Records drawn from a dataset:

(* ===== verification/Transport.v ===== *)
(** * The WebRTC transport ([src/webrtc.rs])

    The browser's objects are modelled by what the client can observe of them:
    the outcome of each call, which the environment chooses and may change
    between polls, what the client asked of them and what they handed to it. *)

From S2P Require Import Prelude Text Crates RefCrates Framing Sdp Async.

(** ** State *)

Inductive RtcDataChannelState : Type := Connecting | Open | Closing | Closed.

Definition state_debug (s : RtcDataChannelState) : string :=
  match s with
  | Connecting => "Connecting"
  | Open => "Open"
  | Closing => "Closing"
  | Closed => "Closed"
  end.

(** What a call into the browser gives: a value, or the [Debug] text of the
    exception. *)
Abbreviation js := (sum string).

(** [.map_err(|e| format!(..))] on such an outcome. *)
Definition js_result {A} (context : string) (o : js A) : res A :=
  match o with
  | inr a => Ok a
  | inl e => Err (fmt [context; e])
  end.

(** [RtcPeerConnection].  [js_*]: outcomes (a promise that is [None] is
    pending). *)
Record PeerConnection : Type := {
  js_new : js unit;
  js_random : js (arr 32);
  js_offer : option (js string);
  js_set_local : option (js unit);
  js_set_remote : option (js unit);
  gathered : bool;                      (* complete, or the 5 s cap has elapsed *)
  local_description : option string;
  (* what the client asked, and what it was handed *)
  ice_servers : list string;
  negotiated : option Z;                (* the id of a pre-negotiated channel *)
  local_sdp : option string;
  remote_sdp : option string;
  handed : list (arr 32 + string);      (* random bytes and offers it got, oldest first *)
}.

(** [RtcDataChannel]: a call to [send] throws [send_error] once [send_room]
    messages have been taken. *)
Record DataChannel : Type := {
  ready_state : RtcDataChannelState;
  notified : bool;                      (* opened, failed, or 15 s have elapsed *)
  send_room : nat;
  send_error : string;
  sent : list bytes;
}.

(** The receiving end of the [mpsc] channel the event handlers feed, with the
    dynamic borrow flag of its [RefCell]. *)
Record Receiver : Type := {
  queue : list bytes;
  closed : bool;
  borrowed : bool;
  installed : bool;                     (* the handlers are set *)
}.

Record Transport : Type := {
  pc : PeerConnection;
  dc : DataChannel;
  rx : Receiver;
  frame_buf : FrameBuf;
}.

Definition with_pc (p : PeerConnection) (t : Transport) : Transport :=
  {| pc := p; dc := dc t; rx := rx t; frame_buf := frame_buf t |}.
Definition with_dc (d : DataChannel) (t : Transport) : Transport :=
  {| pc := pc t; dc := d; rx := rx t; frame_buf := frame_buf t |}.
Definition with_rx (r : Receiver) (t : Transport) : Transport :=
  {| pc := pc t; dc := dc t; rx := r; frame_buf := frame_buf t |}.
Definition with_frame_buf (f : FrameBuf) (t : Transport) : Transport :=
  {| pc := pc t; dc := dc t; rx := rx t; frame_buf := f |}.

Definition with_queue (q : list bytes) (b : bool) (r : Receiver) : Receiver :=
  {| queue := q; closed := closed r; borrowed := b; installed := installed r |}.

(** ** Sending *)

(** [data_channel.send_with_u8_array(msg)] *)
Definition dc_send (msg : bytes) : st Transport unit := fun t =>
  match send_room (dc t) with
  | O => (t, Err (fmt ["DataChannel send: "; send_error (dc t)]))
  | S room =>
      (with_dc {| ready_state := ready_state (dc t); notified := notified (dc t); send_room := room;
                  send_error := send_error (dc t); sent := sent (dc t) ++ [msg] |} t, Ok tt)
  end.

Fixpoint send_all (msgs : list bytes) : st Transport unit :=
  match msgs with
  | [] => mret tt
  | msg :: msgs => _ ← dc_send msg; send_all msgs
  end.

Definition send_frame (payload : bytes) : st Transport unit :=
  send_all (split_messages (encode_frame payload)).

(** ** Receiving *)

(** The [onmessage] handler: data that is not an [ArrayBuffer] ([None]) is
    ignored, and so is everything after the channel is closed or before the
    handler is set. *)
Definition on_message (data : option bytes) (t : Transport) : Transport :=
  match data with
  | Some b =>
      if installed (rx t) && negb (closed (rx t))
      then with_rx {| queue := queue (rx t) ++ [b]; closed := closed (rx t);
                      borrowed := borrowed (rx t); installed := installed (rx t) |} t
      else t
  | None => t
  end.

(** The [onclose] handler. *)
Definition on_close (t : Transport) : Transport :=
  if installed (rx t)
  then with_rx {| queue := queue (rx t); closed := true;
                  borrowed := borrowed (rx t); installed := installed (rx t) |} t
  else t.

(** [self.frame_buf.borrow_mut().push(data)] *)
Definition take_frame (data : bytes) : st Transport (option bytes) := fun t =>
  let '(fb, r) := push data (frame_buf t) in (with_frame_buf fb t, r).

(** [self.receiver.borrow_mut()]: panics while another borrow is alive. *)
Definition borrow_receiver : st Transport unit := fun t =>
  if borrowed (rx t) then (t, Panic) else (with_rx (with_queue (queue (rx t)) true (rx t)) t, Ok tt).

(** [.next().await], then the borrow ends. *)
Definition next_ready (t : Transport) : option (Transport * task Transport (option bytes)) :=
  match queue (rx t) with
  | m :: q => Some (with_rx (with_queue q false (rx t)) t, Done (Ok (Some m)))
  | [] =>
      if closed (rx t)
      then Some (with_rx (with_queue [] false (rx t)) t, Done (Ok None))
      else None
  end.

(** The rest of an iteration, once the stream has answered. *)
Definition after_message (again : task Transport bytes) (raw : option bytes) : task Transport bytes :=
  match raw with
  | None => Done (Err "connection closed")
  | Some raw =>
      frame ← atomic (take_frame raw);
      match frame with
      | Some frame => mret frame
      | None => again
      end
  end.

Definition waiting (again : task Transport bytes) : task Transport bytes :=
  raw ← Await next_ready; after_message again raw.

(** The loop; [fuel] bounds the messages one call may consume. *)
Fixpoint recv_frame (fuel : nat) : task Transport bytes :=
  match fuel with
  | O => hang
  | S fuel =>
      frame ← atomic (take_frame []);
      match frame with
      | Some frame => mret frame
      | None =>
          _ ← atomic borrow_receiver;
          waiting (recv_frame fuel)
      end
  end.

(** ** Opening *)

Definition set_pc (f : PeerConnection -> PeerConnection) : st Transport unit :=
  fun t => (with_pc (f (pc t)) t, Ok tt).

Definition ask_ice_servers (l : list string) (p : PeerConnection) : PeerConnection :=
  {| js_new := js_new p; js_random := js_random p; js_offer := js_offer p; js_set_local := js_set_local p;
     js_set_remote := js_set_remote p; gathered := gathered p; local_description := local_description p;
     ice_servers := l; negotiated := negotiated p; local_sdp := local_sdp p; remote_sdp := remote_sdp p;
     handed := handed p |}.
Definition ask_negotiated (o : option Z) (p : PeerConnection) : PeerConnection :=
  {| js_new := js_new p; js_random := js_random p; js_offer := js_offer p; js_set_local := js_set_local p;
     js_set_remote := js_set_remote p; gathered := gathered p; local_description := local_description p;
     ice_servers := ice_servers p; negotiated := o; local_sdp := local_sdp p; remote_sdp := remote_sdp p;
     handed := handed p |}.
Definition ask_local (s : string) (p : PeerConnection) : PeerConnection :=
  {| js_new := js_new p; js_random := js_random p; js_offer := js_offer p; js_set_local := js_set_local p;
     js_set_remote := js_set_remote p; gathered := gathered p; local_description := local_description p;
     ice_servers := ice_servers p; negotiated := negotiated p; local_sdp := Some s; remote_sdp := remote_sdp p;
     handed := handed p |}.
Definition ask_remote (s : string) (p : PeerConnection) : PeerConnection :=
  {| js_new := js_new p; js_random := js_random p; js_offer := js_offer p; js_set_local := js_set_local p;
     js_set_remote := js_set_remote p; gathered := gathered p; local_description := local_description p;
     ice_servers := ice_servers p; negotiated := negotiated p; local_sdp := local_sdp p; remote_sdp := Some s;
     handed := handed p |}.

Definition hand_over (x : arr 32 + string) (p : PeerConnection) : PeerConnection :=
  {| js_new := js_new p; js_random := js_random p; js_offer := js_offer p; js_set_local := js_set_local p;
     js_set_remote := js_set_remote p; gathered := gathered p; local_description := local_description p;
     ice_servers := ice_servers p; negotiated := negotiated p; local_sdp := local_sdp p; remote_sdp := remote_sdp p;
     handed := handed p ++ [x] |}.

(** A call that answers at once, and a promise. *)
Definition call {A} (outcome : PeerConnection -> res A) : task Transport A :=
  atomic (fun t => (t, outcome (pc t))).

Definition promise {A} (outcome : PeerConnection -> option (res A)) : task Transport A :=
  Await (fun t => r ← outcome (pc t); Some (t, Done r)).

(** [getrandom(&mut [u8; 32])] and the promise of [create_offer]; what they
    give is noted. *)
Definition getrandom : task Transport (arr 32) :=
  atomic (fun t =>
    match js_result "getrandom: " (js_random (pc t)) with
    | Ok r => (with_pc (hand_over (inl r) (pc t)) t, Ok r)
    | Err e => (t, Err e)
    | Panic => (t, Panic)
    end).

Definition create_offer : task Transport string :=
  Await (fun t =>
    o ← js_offer (pc t);
    Some match js_result "createOffer: " o with
         | Ok offer => (with_pc (hand_over (inr offer) (pc t)) t, Done (Ok offer))
         | Err e => (t, Done (Err e))
         | Panic => (t, Done Panic)
         end).

(** [wait_for_open]: wakes on [onopen], [onerror] or the 15 s timeout. *)
Definition wait_for_open : task Transport unit :=
  opened ← atomic (fun t => (t, Ok (ready_state (dc t))));
  match opened with
  | Open => mret tt
  | _ =>
      _ ← Await (fun t => if notified (dc t) then Some (t, Done (Ok tt)) else None);
      atomic (fun t =>
        match ready_state (dc t) with
        | Open => (t, Ok tt)
        | s => (t, Err (fmt ["DataChannel did not open (state: "; state_debug s; ")"]))
        end)
  end.

Definition wait_for_ice_complete : task Transport unit :=
  Await (fun t => if gathered (pc t) then Some (t, Done (Ok tt)) else None).

(** [from_open]: a fresh channel and buffer, and the handlers. *)
Definition from_open : st Transport unit := fun t =>
  (with_frame_buf FrameBuf_new
     (with_rx {| queue := []; closed := false; borrowed := false; installed := true |} t), Ok tt).

Section Connect.
Context `{Hex} (unicode_upper2 : byte -> byte -> string).

(** [Transport::connect], on a transport that does not exist yet. *)
Definition connect (ip : string) (port : Z) (fingerprint_hex : string) : task Transport unit :=
  _ ← atomic (set_pc (ask_ice_servers []));
  _ ← call (fun p => js_result "RTCPeerConnection: " (js_new p));
  _ ← atomic (set_pc (ask_negotiated (Some 0)));
  ufrag_bytes ← getrandom;
  let ufrag := hex_encode (ufrag_bytes : arr 32) in
  offer ← create_offer;
  munged_sdp ← pure (munge_offer offer ufrag);
  _ ← atomic (set_pc (ask_local munged_sdp));
  _ ← promise (fun p => js_result "setLocalDescription: " <$> js_set_local p);
  let colon_fp := fingerprint_to_colon_form unicode_upper2 fingerprint_hex in
  let answer_sdp := server_answer ip port ufrag colon_fp in
  _ ← atomic (set_pc (ask_remote answer_sdp));
  _ ← promise (fun p => js_result "setRemoteDescription: " <$> js_set_remote p);
  _ ← wait_for_open;
  atomic from_open.

(** [Transport::connect_via_relay] up to the call of [exchange], and after
    it. *)
Definition relay_offer (stun : string) : task Transport string :=
  _ ← atomic (set_pc (ask_ice_servers [fmt ["stun:"; stun]]));
  _ ← call (fun p => js_result "RTCPeerConnection: " (js_new p));
  _ ← atomic (set_pc (ask_negotiated None));
  offer ← create_offer;
  _ ← atomic (set_pc (ask_local offer));
  _ ← promise (fun p => js_result "setLocalDescription: " <$> js_set_local p);
  _ ← wait_for_ice_complete;
  call (fun p => ok_or (local_description p) "no local description after gathering").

→ **What the exercise asks**:
Reproduce exactly the lines above from the line with "(** The [onclose] handler. *)" to the line with "(** [self.receiver.borrow_mut()]: panics", including both, and add nothing.

→ **Expected output**:
(** The [onclose] handler. *)
Definition on_close (t : Transport) : Transport :=
  if installed (rx t)
  then with_rx {| queue := queue (rx t); closed := true;
                  borrowed := borrowed (rx t); installed := installed (rx t) |} t
  else t.

(** [self.frame_buf.borrow_mut().push(data)] *)
Definition take_frame (data : bytes) : st Transport (option bytes) := fun t =>
  let '(fb, r) := push data (frame_buf t) in (with_frame_buf fb t, r).

(** [self.receiver.borrow_mut()]: panics while another borrow is alive. *)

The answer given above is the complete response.